En ese tren comencé a recuperar entonces el pensamiento del primer Santucho
-Francisco René- quien en los documentos liminares del FRIP abogaba por un
partido revolucionario latinoamericano, que se cuidara tanto del imperialismo
norteamericano como del marxista.
El surgimiento de Chávez en Venezuela pareció dar al fin un tono preciso a
nuestras especulaciones de todos estos años. Es preciso sin embargo determinar
claramente las dificultades internas con que hoy chocamos, para evitar que esta
revolución también termine en el fracaso.
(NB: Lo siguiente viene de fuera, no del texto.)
(** X7: a submission or a clearing that did not go through leaves the
    displayed list as it was; one that went through replaces it by what the
    reload gives, which for a clearing is whatever the server then answers:
    the script does not empty the list by itself. *)
Theorem list_changes_only_by_reload env st :
  feedbackList (run feedbackForm_submit env st) =
  (if submission_accepted env st then
     reloaded_list
       (network env
          (log (emit (Fetch (submission st)) (emit PreventDefault st)))
          get_feedback_request)
   else feedbackList st)
  /\ feedbackList (run clearBtn_click env st) =
     (if clearing_accepted env st then
        reloaded_list
          (network env
             (log (emit (Fetch clear_feedback_request)
                     (emit (Confirm clear_question) st)))
             get_feedback_request)
      else feedbackList st).
Proof.
  split.
  - unfold run, submission_accepted, fields_filled, submission.
    rewrite feedbackForm_submit_run. cbv zeta; cbn [snd].
    destruct (_ || _); cbn [negb andb]; [reflexivity|].
    unfold submitted.
    destruct (network env _ _) as [[o j]|e]; cbn [failed ok negb];
      [destruct o|]; reflexivity.
  - unfold run, clearing_accepted. rewrite clearBtn_click_run.
    cbv zeta; cbn [snd].
    destruct (dialog env (log st) clear_question); cbn [andb]; [|reflexivity].
    unfold cleared.
    destruct (network env _ _) as [[o j]|e]; cbn [failed ok negb];
      [destruct o|]; reflexivity.
Qed.


Lemma sequence_null items :
  In VNull items -> exists e, sequence (map feedback_item items) = Throw e.
Proof.
  induction items as [|f items IH]; [intros []|].
  intros [->|Hin]; cbn [map sequence].
  - exists TypeError. reflexivity.
  - destruct (feedback_item f) as [html|e]; [|eauto].
    destruct (IH Hin) as [e ->]. eauto.
Qed.

(** X9: the list is rendered all or nothing: one [null] among the elements
    of the array makes [loadFeedback] drop every item and show the failure
    message, with the exception written to the console. *)
Theorem loadFeedback_one_null_fails_all env st response items
  (Hreply : network env (log st) get_feedback_request = Normal response)
  (Hok : ok response = true)
  (Hjson : json response = Normal (VArr items))
  (Hnull : In VNull items) :
  feedbackList (run loadFeedback env st) = load_failed_html
  /\ exists e,
       new_events loadFeedback env st =
       [Fetch get_feedback_request;
        ConsoleError (lit "Failed to load feedback:") e].
Proof.
  unfold new_events, run. rewrite loadFeedback_loaded, Hreply. cbn [snd].
  assert (exists e, rendering (Normal response) = Throw e) as [e E].
  { unfold rendering. cbn [cbind]. rewrite Hok, Hjson. cbn [negb cbind].
    rewrite get_array_length. cbn [cbind strict_equals_num].
    destruct items as [|f items]; [destruct Hnull|].
    replace (Z.of_nat (List.length (f :: items)) =? 0)%Z with false
      by (cbn [List.length]; symmetry; apply Z.eqb_neq; lia).
    unfold Array_map. destruct (sequence_null _ Hnull) as [e ->].
    cbn [cbind]. eauto. }
  unfold loaded. rewrite E. cbn [feedbackList log]. split; [reflexivity|].
  exists e. apply skipn_length_app.
Qed.

Lemma loadFeedback_one_null_fails_all_witness :
  let reply := {| ok := true; json := Normal (VArr (two_records ++ [VNull])) |} in
  feedbackList (run loadFeedback (replying reply true) (page_with no_input))
  = load_failed_html
  /\ exists e,
       new_events loadFeedback (replying reply true) (page_with no_input) =
       [Fetch get_feedback_request;
        ConsoleError (lit "Failed to load feedback:") e].
Proof.
  apply (loadFeedback_one_null_fails_all
           (replying {| ok := true;
                        json := Normal (VArr (two_records ++ [VNull])) |} true)
           (page_with no_input)
           {| ok := true; json := Normal (VArr (two_records ++ [VNull])) |}
           (two_records ++ [VNull]));
    try reflexivity.
  right; right; left; reflexivity.
Defined.

(** X10: a body that is not an array never renders items.  When its
    [length] is 0, as for the empty string or an object that says so, the
    list shows the empty-state message; in every other case ([null], a
    number, an object without [length], ...) the failure message. *)
Theorem loadFeedback_not_an_array env st response v
  (Hreply : network env (log st) get_feedback_request = Normal response)
  (Hok : ok response = true)
  (Hjson : json response = Normal v)
  (Hv : forall items, v <> VArr items) :
  feedbackList (run loadFeedback env st) =
  match get v (lit "length") with
  | Normal length =>
      if strict_equals_num length 0 then empty_state_html else load_failed_html
  | Throw _ => load_failed_html
  end.
Proof.
  unfold run. rewrite loadFeedback_loaded, Hreply. cbn [snd loaded feedbackList].
  unfold rendering. cbn [cbind]. rewrite Hok, Hjson. cbn [negb cbind].
  destruct (get v (lit "length")) as [len|e]; cbn [cbind]; [|reflexivity].
  destruct (strict_equals_num len 0); [reflexivity|].
  destruct v; try reflexivity. exfalso. eapply Hv; reflexivity.
Qed.

Lemma loadFeedback_not_an_array_witness :
  let reply := {| ok := true; json := Normal (VObj [(lit "error", VStr (lit "x"))]) |} in
  feedbackList (run loadFeedback (replying reply true) (page_with no_input))
  = load_failed_html.
Proof.
  apply (loadFeedback_not_an_array
           (replying {| ok := true;
                        json := Normal (VObj [(lit "error", VStr (lit "x"))]) |} true)
           (page_with no_input)
           {| ok := true; json := Normal (VObj [(lit "error", VStr (lit "x"))]) |}
           (VObj [(lit "error", VStr (lit "x"))]));
    try reflexivity.
  intros items; discriminate.
Defined.

(** ** More on escaping and trimming *)

Lemma escape_unit_app_inj c c' r r' :
  escape_unit c ++ r = escape_unit c' ++ r' -> c = c' /\ r = r'.
Proof.
  unfold escape_unit.
  destruct (N.eqb_spec c 38); [|destruct (N.eqb_spec c 160);
    [|destruct (N.eqb_spec c 60); [|destruct (N.eqb_spec c 62)]]];
  (destruct (N.eqb_spec c' 38); [|destruct (N.eqb_spec c' 160);
    [|destruct (N.eqb_spec c' 60); [|destruct (N.eqb_spec c' 62)]]]);
  subst; cbn; intros H; inversion H; subst; try congruence; auto.
Qed.

Lemma flat_map_escape_inj s s' :
  flat_map escape_unit s = flat_map escape_unit s' -> s = s'.
Proof.
  revert s'. induction s as [|c s IH]; intros [|c' s']; cbn [flat_map].
  - reflexivity.
  - unfold escape_unit.
    destruct (c' =? 38)%N; [discriminate|]. destruct (c' =? 160)%N; [discriminate|].
    destruct (c' =? 60)%N; [discriminate|]. destruct (c' =? 62)%N; discriminate.
  - unfold escape_unit.
    destruct (c =? 38)%N; [discriminate|]. destruct (c =? 160)%N; [discriminate|].
    destruct (c =? 60)%N; [discriminate|]. destruct (c =? 62)%N; discriminate.
  - intros H. apply escape_unit_app_inj in H. destruct H as [-> H].
    f_equal. apply IH, H.
Qed.

Lemma escapeHtml_string s : escapeHtml (VStr s) = Normal (flat_map escape_unit s).
Proof.
  unfold escapeHtml. cbn [textContent_arg ToString cbind].
  rewrite innerHTML_textContent. reflexivity.
Qed.

(** X11: [escapeHtml] loses nothing: two different texts never come out as
    the same HTML, so what the list shows for a course name or a comment
    determines the text that was stored. *)
Theorem escapeHtml_keeps_texts_apart s s' (Hdiff : s <> s') :
  escapeHtml (VStr s) <> escapeHtml (VStr s').
Proof.
  rewrite !escapeHtml_string. intros [= H].
  apply Hdiff, flat_map_escape_inj, H.
Qed.

Lemma escapeHtml_keeps_texts_apart_witness :
  lit "<" <> lit "&lt;"
  /\ escapeHtml (VStr (lit "<")) <> escapeHtml (VStr (lit "&lt;")).
Proof.
  split; [discriminate|].
  apply (escapeHtml_keeps_texts_apart (lit "<") (lit "&lt;")).
  discriminate.
Defined.

Lemma escape_unit_length c :
  1 <= List.length (escape_unit c)
  /\ ((c =? 38)%N || (c =? 160)%N || (c =? 60)%N || (c =? 62)%N = true ->
      2 <= List.length (escape_unit c)).
Proof.
  unfold escape_unit.
  destruct (c =? 38)%N; [vm_compute; split; intros; lia|].
  destruct (c =? 160)%N; [vm_compute; split; intros; lia|].
  destruct (c =? 60)%N; [vm_compute; split; intros; lia|].
  destruct (c =? 62)%N; [vm_compute; split; intros; lia|].
  cbn [orb List.length]. split; [lia | discriminate].
Qed.

Lemma flat_map_escape_length t :
  List.length t <= List.length (flat_map escape_unit t).
Proof.
  induction t as [|c t IH]; cbn [flat_map List.length]; [lia|].
  rewrite length_app. destruct (escape_unit_length c) as [H _]. lia.
Qed.
Lemma export_wiki_page_failure_witness :
  exists w',
    export_wiki Passes.wiki_served Sample.export_dir Passes.handbook
      PassWorld_init = (Done tt, w')
    /\ wikis_exported (pass_stats w') = 0
    /\ events w'
       = semaphore_block [GetWikis 7; GetWikiPage 7 "home";
                          GetWikiPage 7 "docs/setup"].
Proof.
  destruct (export_wiki_page_failure Passes.wiki_served Sample.export_dir
              Passes.handbook PassWorld_init
              (mkAnswer 200 (Some [Passes.home; Passes.setup; Passes.faq]))
              [Passes.home] Passes.setup [Passes.faq]
              (OSError (pass_dir Sample.export_dir "wikis" "grp/app")))
    as (w' & files & Hrun & Heff & _).
  - reflexivity.
  - reflexivity.
  - reflexivity.
  - reflexivity.
  - reflexivity.
  - repeat constructor; intros history.
    exists (mkAnswer 200 (Some "# home")).
    split; [reflexivity|]. intros _. split; [eexists; reflexivity|reflexivity].
  - intros history. cbn. repeat split.
  - destruct Heff as (Hw & _ & _ & _ & _ & He & _).
    exists w'. repeat split; [exact Hrun|exact Hw|exact He].
Defined.

(** ** The snippet pass *)

Lemma file_content_app files later dir name :
  file_content (files ++ later) dir name
  = match file_content later dir name with
    | Some doc => Some doc
    | None => file_content files dir name
    end.
Proof.
  induction files as [|[[d n] doc] rest IH]; cbn [app file_content].
  - destruct (file_content later dir name); reflexivity.
  - rewrite IH. destruct (file_content later dir name); reflexivity.
Qed.

Lemma metadata_kept_nil : metadata_kept [].
Proof. intros dir n text. discriminate. Qed.

Lemma metadata_kept_app files later :
  metadata_kept files -> metadata_kept later -> metadata_kept (files ++ later).
Proof.
  intros Hf Hl dir n text. rewrite file_content_app.
  specialize (Hl dir n text).
  destruct (file_content later dir (Numbered n "metadata.json"));
    [exact Hl|apply Hf].
Qed.

(** The text of a snippet followed by its metadata: whatever the snippet is
    called, the metadata file holds the metadata. *)
Lemma metadata_kept_pair dir snippet content :
  metadata_kept [(dir, snippet_file snippet, Text content);
                 (dir, snippet_metadata_file snippet, JsonSnippet snippet)].
Proof.
  intros d n text. cbn [file_content].
  destruct (decide ((dir, snippet_metadata_file snippet)
                    = (d, Numbered n "metadata.json"))) as [E|N];
    [discriminate|].
  destruct (decide ((dir, snippet_file snippet)
                    = (d, Numbered n "metadata.json"))) as [E|_];
    [|discriminate].
  exfalso. apply N. unfold snippet_file, snippet_metadata_file in *.
  injection E as -> -> _. reflexivity.
Qed.

(** Text alone under a name that can be written while the metadata name
    cannot: the two names differ. *)
Lemma metadata_kept_text env dir snippet content :
  writable env dir (snippet_file snippet) = true ->
  writable env dir (snippet_metadata_file snippet) = false ->
  metadata_kept [(dir, snippet_file snippet, Text content)].
Proof.
  intros Ht Hf d n text. cbn [file_content].
  destruct (decide ((dir, snippet_file snippet)
                    = (d, Numbered n "metadata.json"))) as [E|_];
    [|discriminate].
  exfalso. unfold snippet_file, snippet_metadata_file in *.
  injection E as -> Hn Hname. rewrite Hname in Ht. congruence.
Qed.

(** The snippet loop: at every moment the counted snippets have their two
    files each, and the one write that may be left over, a text whose
    metadata could not be written, belongs to no counted snippet. *)
Lemma snippets_loop_effect env pid dir snippets : forall w,
  exists r w' n sent files,
    snippets_loop env pid dir snippets w = (r, w')
    /\ pass_effect w w' 0 n [] (map Sent (map (snippet_request pid) sent)) files
    /\ 0 <= n <= Z.of_nat (length sent)
    /\ sent `prefix_of` snippets
    /\ 2 * n <= Z.of_nat (length files)
    /\ Z.of_nat (length files)
       <= 2 * n + (if r is Done _ then 0 else 1)
    /\ metadata_kept files.
Proof.
  induction snippets as [|snippet rest IH]; intros w.
  - exists (Done tt), w, 0, [], [].
    split; [reflexivity|]. split; [apply pass_effect_refl|].
    split; [cbn; lia|]. split; [reflexivity|].
    split; [cbn; lia|]. split; [cbn; lia|apply metadata_kept_nil].
  - cbn [snippets_loop].
    destruct (send_effect (GetSnippetRaw pid (snippet_id snippet))
                (fun history =>
                   snippet_raw_of env history pid (snippet_id snippet)) w)
      as (res & Hsend & Hres).
    pose proof (emit_effect (Sent (snippet_request pid snippet)) w) as He.
    unfold snippet_request in He.
    set (w1 := emit (Sent (GetSnippetRaw pid (snippet_id snippet))) w) in *.
    cbn beta in Hres.
    assert (Hstop : forall (e : pass_exn) w2 files,
               pass_effect w1 w2 0 0 [] [] files ->
               (length files <= 1)%nat ->
               metadata_kept files ->
               exists r w' n sent files,
                 (@Threw unit e, w2) = (r, w')
                 /\ pass_effect w w' 0 n []
                      (map Sent (map (snippet_request pid) sent)) files
                 /\ 0 <= n <= Z.of_nat (length sent)
                 /\ sent `prefix_of` snippet :: rest
                 /\ 2 * n <= Z.of_nat (length files)
                 /\ Z.of_nat (length files)
                    <= 2 * n + (if r is Done _ then 0 else 1)
                 /\ metadata_kept files).
    { intros e w2 files Hw2 Hlen Hkept.
      exists (Threw e), w2, 0, [snippet], files.
      split; [reflexivity|].
      pose proof (pass_effect_trans _ _ _ _ _ _ _ _ _ _ _ _ _ He Hw2) as H.
      split; [exact H|].
      split; [cbn; lia|]. split; [apply prefix_cons, prefix_nil|].
      split; [lia|]. split; [lia|exact Hkept]. }
    assert (Hgo : forall w2 k files,
               pass_effect w1 w2 0 k [] [] files ->
               0 <= k <= 1 ->
               Z.of_nat (length files) = 2 * k ->
               metadata_kept files ->
               exists r w' n sent files,
                 snippets_loop env pid dir rest w2 = (r, w')
                 /\ pass_effect w w' 0 n []
                      (map Sent (map (snippet_request pid) sent)) files
                 /\ 0 <= n <= Z.of_nat (length sent)
                 /\ sent `prefix_of` snippet :: rest
                 /\ 2 * n <= Z.of_nat (length files)
                 /\ Z.of_nat (length files)
                    <= 2 * n + (if r is Done _ then 0 else 1)
                 /\ metadata_kept files).
    { intros w2 k files Hw2 Hk Hlen Hkept.
      destruct (IH w2)
        as (r & w' & n & sent & files' & Hrun & Heff & Hn & Hpre & Hlo & Hhi
            & Hkept').
      exists r, w', (k + n), (snippet :: sent), (files ++ files')%list.
      split; [exact Hrun|].
      pose proof (pass_effect_trans _ _ _ _ _ _ _ _ _ _ _ _ _
                    (pass_effect_trans _ _ _ _ _ _ _ _ _ _ _ _ _ He Hw2)
                    Heff) as H.
      split; [exact H|].
      split; [cbn [length]; lia|]. split; [apply prefix_cons; exact Hpre|].
      rewrite length_app.
      split; [lia|]. split; [lia|].
      apply metadata_kept_app; assumption. }
    destruct (snippet_raw_of env (events w) pid (snippet_id snippet))
      as [ans|e]; subst res.
    2:{ rewrite (pbind_threw _ _ _ _ _ Hsend).
        apply (Hstop _ w1 []);
          [apply pass_effect_refl|cbn; lia|apply metadata_kept_nil]. }
    rewrite (pbind_done _ _ _ _ _ Hsend).
    destruct (answer_status ans =? 200).
    2:{ unfold pbind at 1. unfold pret at 1.
        apply (Hgo w1 0 []);
          [apply pass_effect_refl|lia|reflexivity|apply metadata_kept_nil]. }
    unfold read_body. destruct (answer_body ans) as [content|].
    2:{ apply (Hstop _ w1 []);
          [apply pass_effect_refl|cbn; lia|apply metadata_kept_nil]. }
    fold (snippet_file snippet). fold (snippet_metadata_file snippet).
    destruct (write_file env dir (snippet_file snippet) (Text content) w1)
      as [r1 w2] eqn:Hw1.
    destruct (write_file_effect _ _ _ _ _ _ _ Hw1)
      as [(-> & Hwr1 & Hwe1)|(-> & _ & ->)].
    2:{ unfold pbind at 1. unfold pbind at 1. unfold pret at 1.
        unfold pbind at 1. rewrite Hw1.
        apply (Hstop _ w1 []);
          [apply pass_effect_refl|cbn; lia|apply metadata_kept_nil]. }
    destruct (write_file env dir (snippet_metadata_file snippet)
                (JsonSnippet snippet) w2) as [r2 w3] eqn:Hw2.
    destruct (write_file_effect _ _ _ _ _ _ _ Hw2)
      as [(-> & _ & Hwe2)|(-> & Hwr2 & ->)].
    2:{ unfold pbind at 1. unfold pbind at 1. unfold pret at 1.
        unfold pbind at 1. rewrite Hw1. unfold pbind at 1. rewrite Hw2.
        apply (Hstop _ w2 [(dir, snippet_file snippet, Text content)]);
          [exact Hwe1|cbn; lia|].
        apply (metadata_kept_text env); assumption. }
    destruct (count_snippet_effect w3) as (w4 & Hc & Hce).
    unfold pbind at 1. unfold pbind at 1. unfold pret at 1.
    unfold pbind at 1. rewrite Hw1. unfold pbind at 1. rewrite Hw2, Hc.
    pose proof (pass_effect_trans _ _ _ _ _ _ _ _ _ _ _ _ _
                  (pass_effect_trans _ _ _ _ _ _ _ _ _ _ _ _ _ Hwe1 Hwe2)
                  Hce) as H.
    cbn in H.
    apply (Hgo w4 1 _ H); [lia|reflexivity|apply metadata_kept_pair].
Qed.
Lemma shadowDeltaUV_lightFromSide :
  Main.shadowDeltaUV lightFromSide 1 = V2.mk 0 (- (3 / 76)).
Proof.
  unfold Main.shadowDeltaUV.
  rewrite numShadowSteps_lightFromSide, tanLightN_lightFromSide.
  unfold V2.div, V2.scale, V3.yx, Main.steepScale; simpl.
  rewrite Rabs_right by lra.
  change (float 19) with 19. f_equal; field.
Qed.

Lemma in_pit_true (p : V2.t) :
  in_pit p = true
  <-> 0 <= V2.x p < 1 / 1024 /\ 0 <= V2.y p < 1 / 1024.
Proof.
  unfold in_pit, leb.
  rewrite !andb_true_iff, !ltb_true.
  destruct (Rle_dec 0 (V2.x p)), (Rle_dec 0 (V2.y p));
    split; intros; try tauto; try (exfalso; intuition congruence);
    intuition lra.
Qed.

Lemma pit_height_inside (p : V2.t) :
  in_pit p = true -> V4.r (texture pitHeightMap p) = 1 / 2.
Proof. intros H; simpl; now rewrite H. Qed.

Lemma pit_height_outside (p : V2.t) :
  in_pit p = false -> V4.r (texture pitHeightMap p) = 1.
Proof. intros H; simpl; now rewrite H. Qed.

Lemma in_pit_centre : in_pit pitCentre = true.
Proof. apply in_pit_true; unfold pitCentre; simpl; lra. Qed.

(** A point whose x or y coordinate is outside the first texel is outside
    the pit. *)
Lemma in_pit_false (p : V2.t) :
  V2.x p < 0 \/ 1 / 1024 <= V2.x p \/ V2.y p < 0 \/ 1 / 1024 <= V2.y p ->
  in_pit p = false.
Proof.
  intros H. destruct (in_pit p) eqn:E; auto.
  apply in_pit_true in E. lra.
Qed.

Lemma IZR_nonzero_far (k : Z) :
  (k <> 0)%Z -> IZR k <= -1 \/ 1 <= IZR k.
Proof.
  intros H. destruct (Z_lt_le_dec k 0) as [Hn | Hp].
  - left. apply (IZR_le k (-1)). lia.
  - right. apply (IZR_le 1 k). lia.
Qed.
La principal de ellas -en realidad la que motivó la escritura de estos
comentarios-, la principal dificultad con que están tropezando hoy los
movimientos revolucionarios es el sectarismo político interno. Pues si los
observamos desde una serena distancia, todos los grupos políticos populares
venezolanos buscan objetivos que podrían unificarse. También los brasileños, o
los argentinos. Pese a ello, no logran actuar en común.
Esta división feroz no sólo libera a quienes llegaron al poder soliviantados por
la marejada revolucionaria, abriéndoles la posibilidad de corromperse, sino
también debilita este embate original, permitiendo a la monolítica oligarquía
reponerse.
Una vez más debe decirse: unámonos, o seremos derrotados. El peronismo ya no
existe. El izquierdismo tampoco. Ambos han dado origen a movimientos nuevos, más
creativos, menos permeables a desviaciones mezquinas, aunque aún no tengan
nombre (y si no lo tienen, mejor, ello puede significar que son espontáneos y
siempre en desenvolvimiento, como la vida).
A quienes combatimos en los 50, 60 y 70 se nos van los últimos cartuchos en
esto: atrevámonos, esta vez, a la unidad.